Personal information
- Born: November 18, 1894 Aurora, Illinois, United States
- Died: December 14, 1970 (aged 76) Pottstown, Pennsylvania, United States
- Height: 1.79 m (5 ft 10 in)
- Weight: 60 kg (132 lb)

Sport
- Sport: Athletics
- Events: 400 m, 800 m
- Club: Chicago AA

Achievements and titles
- Personal bests: 400 m – 48.7 (1920) 800 m – 1:53.5y (1920)

Medal record
Representing the United States
Olympic Games
| Silver medal – second place | 1920 Antwerp | 800 m |

= Earl Eby =

American middle-distance runner (1894–1970)

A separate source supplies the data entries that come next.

Lemma federated_ok o m m' : machine_ok m → federated_op o m = Some m' → step_ok m None m'.
Proof.
  intros Hok. unfold federated_op. pose proof (Informer.step_ok MetaNamespaceKeyFunc o _ (ok_federated _ Hok)) as Hi.
  destruct (Informer.step MetaNamespaceKeyFunc o (federated m)) as [i notes]. destruct Hi as [Hi Ht]. intros Hp.
  eapply (perform_step_ok _ _ m _ m' None Hok Hp); try done.
  - intros ic a ic' E. destruct a. by apply events_run in E as (_&?&_).
  - intros ic E. apply events_run in E as (Hr&_&Es). split; [done|].
    rewrite Es, (ok_same_store _ Hok). by apply tells_events.
  - destruct Hok as [H1 H2 H3 _ _ _]. done.
  - by left.
Qed.

(** Events one after the other. *)
Lemma observed_run es (ic ic' : IngressController W) : forallb observable es = true → for_each es sys_run ic = (Val tt, ic') →
  rtc sys_step ic ic' ∧ grows ic ic' ∧ ingressInformerStore ic' = ingressInformerStore ic.
Proof.
  revert ic. induction es as [|e es IH]; intros ic; cbn [forallb for_each].
  - intros _ E. cbv [mret M_ret] in E. injection E as <-. by split_and!.
  - intros [Ho Hes]%andb_true_iff ([]&ic1&E1&E2)%bind_val_inv. destruct (IH ic1 Hes E2) as (Hr&Hg&Hs).
    destruct (sys_run_grows e ic ic1 E1) as [Hg1 Hs1].
    assert (∀ e', e ≠ FederatedIngress e') as He by (intros e' ->; done).
    split_and!; [|by transitivity ic1|by rewrite Hs, Hs1].
    eapply rtc_l; [|exact Hr]. eapply (sys_step_intro e); [by destruct e|done].
Qed.
(** Encoding succeeds on the column it was fitted on; the codes are the
    positions of the labels among the sorted distinct labels, and together
    they are exactly the numbers below the number of distinct labels. *)
Lemma fit_transform_codes (y : list string) :
  exists codes,
    sklearn.fit_transform y = Some (sklearn.unique y, codes) /\
    length codes = length y /\
    Forall2 (fun v c => sklearn.unique y !! c = Some v) y codes /\
    forall c, c ∈ codes <-> (c < length (remove_dups y))%nat.
Proof.
  unfold sklearn.fit_transform.
  destruct (mapM_is_Some_2 (sklearn.index_of (sklearn.unique y)) y) as [codes Hcodes].
  { apply Forall_forall. intros v Hv. cbn.
    destruct (index_of_elem (sklearn.unique y) v) as [i ->]; [|eauto].
    now apply elem_of_unique. }
  exists codes. rewrite Hcodes. cbn. split; [reflexivity|].
  pose proof (length_mapM _ _ _ Hcodes) as Hlen.
  apply mapM_Some_1 in Hcodes.
  assert (Hpos : Forall2 (fun v c => sklearn.unique y !! c = Some v) y codes).
  { eapply Forall2_impl; [exact Hcodes|]. intros v c. apply index_of_Some. }
  split; [now symmetry|]. split; [exact Hpos|].
  rewrite <- (Permutation_length (unique_Permutation y)).
  intros c. split.
  - intros Hc. apply list_elem_of_lookup_1 in Hc as [i Hi].
    destruct (Forall2_lookup_r _ _ _ _ _ Hpos Hi) as (v & _ & Hv).
    now apply lookup_lt_Some in Hv.
  - intros Hc. apply lookup_lt_is_Some_2 in Hc as [v Hv].
    assert (Hin : v ∈ y) by (apply elem_of_unique; eapply list_elem_of_lookup_2; eauto).
    apply list_elem_of_lookup_1 in Hin as [i Hi].
    destruct (Forall2_lookup_l _ _ _ _ _ Hpos Hi) as (c' & Hc' & Hv').
    assert (c' = c) by (eapply NoDup_lookup; eauto using unique_NoDup).
    subst c'. eapply list_elem_of_lookup_2; eauto.
Qed.
(** * OpenAI chat-completions instrumentation: the streaming tracer

    A shallow embedding of
    [opentelemetry/instrumentation/openai/patch.py]: the interception
    layer [chat_completions_create.traced_method], the helpers that set
    span attributes and build events, and the two classes
    [ChoiceBuffer] and [StreamWrapper].

    Python objects that the code mutates (the span, the event logger,
    the wrapper and its buffers) are modelled by explicit state passing.
    The span and the event logger are collaborators of the OpenTelemetry
    API; they are modelled as logs of the calls made on them, so that
    "how many times was [end] invoked" is a question about the log.
    An exception is a value returned next to the state reached when it
    was raised.  The model ranges over exceptions derived from
    [Exception]; [StopIteration] is kept apart because [__next__]
    handles it in a clause of its own. *)

From Stdlib Require Import ZArith Lia.
From stdpp Require Import base list strings.

Local Set Warnings "-register-all".

(** ** Python values *)

(** Values that flow through keyword arguments and span attributes.
    A float is carried as its binary64 bit pattern: the code never
    computes with it, it only tests it and passes it on. *)
Inductive PyValue :=
| PyNone
| PyNotGiven
| PyBool (b : bool)
| PyInt (z : Z)
| PyFloat (bits : Z)
| PyStr (s : string)
| PyStrList (l : list string).
(** SerializeJSONProperty with a gap, at the indentation [indent]. *)
Fixpoint SerializeIndented (gap indent : jsstring) (v : value) : option jsstring :=
  match v with
  | VUndefined => None
  | VFunction => None
  | VNull => Some (js "null")
  | VBool true => Some (js "true")
  | VBool false => Some (js "false")
  | VNum z => Some (JSON.Number_toString z)
  | VNonFinite => Some (js "null")
  | VFrac lit => Some lit
  | VStr s => Some (JSON.QuoteJSONString s)
  | VArr l =>
      Some (enclose gap indent 91 93
              ((fix elements (l : list value) : list jsstring :=
                  match l with
                  | [] => []
                  | x :: l' =>
                      match SerializeIndented gap (indent ++ gap) x with
                      | Some t => t :: elements l'
                      | None => js "null" :: elements l'
                      end
                  end) l))
  | VObj ms =>
      Some (enclose gap indent 123 125
              ((fix members (ms : list (jsstring * value)) : list jsstring :=
                  match ms with
                  | [] => []
                  | (k, x) :: ms' =>
                      match SerializeIndented gap (indent ++ gap) x with
                      | Some t =>
                          (JSON.QuoteJSONString k ++ member_colon gap ++ t) :: members ms'
                      | None => members ms'
                      end
                  end) ms))
  end.

(** [JSON.stringify(v, null, space)] for a number of spaces. *)
Definition stringify_spaced (v : value) (space : nat) : option jsstring :=
  SerializeIndented (repeat 32 (Nat.min 10 space)) [] v.

(** ** The tool handler of the protocol adapter *)

Record TextContent : Type := { content_type : jsstring; content_text : option jsstring }.

(** The response of the tool; [isError] is [None] when the property is
    not set. *)
Record CallToolResult : Type := { isError : option bool; content : list TextContent }.

(** The result of the engine as the object it is. *)
Definition result_object (r : ExecutionResult) : value :=
  VObj [(js "returnValue", returnValue r);
        (js "stdout", VStr (stdout r));
        (js "stderr", VStr (stderr r))].

(** The handler registered for the tool run-skill-code.  [describe] is
    the message of an error, or its string conversion when it is no Error
    object. *)
Definition tool_handler (describe : exn -> jsstring) (h : Host) (args : RunSkillCodeParams)
    : Async CallToolResult :=
  try_catch_async
    (result <- runSkillCode h {| code := code args; description := description args |} ;;
     async_ret {| isError := None;
                  content := [{| content_type := js "text";
                                 content_text := stringify_spaced (result_object result) 2 |}] |})
    (fun error =>
       async_ret {| isError := Some true;
                    content := [{| content_type := js "text";
                                   content_text :=
                                     Some (js "Error executing code: " ++ describe error) |}] |}).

Earl William Eby (November 18, 1894 – December 14, 1970) was an American sprinter who won a silver medal in the 800 m at the 1920 Summer Olympics. Earlier at the 1919 Inter-Allied Games he won the 400 m event and placed second in the 800 m to New Zealand's Daniel Mason. He won the 800 m event at the 1920 USA Outdoor Track and Field Championships.

He was born in Aurora, Illinois, but attended high school in Chicago, first Calumet High and then Loyola Academy. He died in Valley Forge, Pennsylvania.

Running for the Penn Quakers track and field team, Eby won an NCAA championship in the 800 m.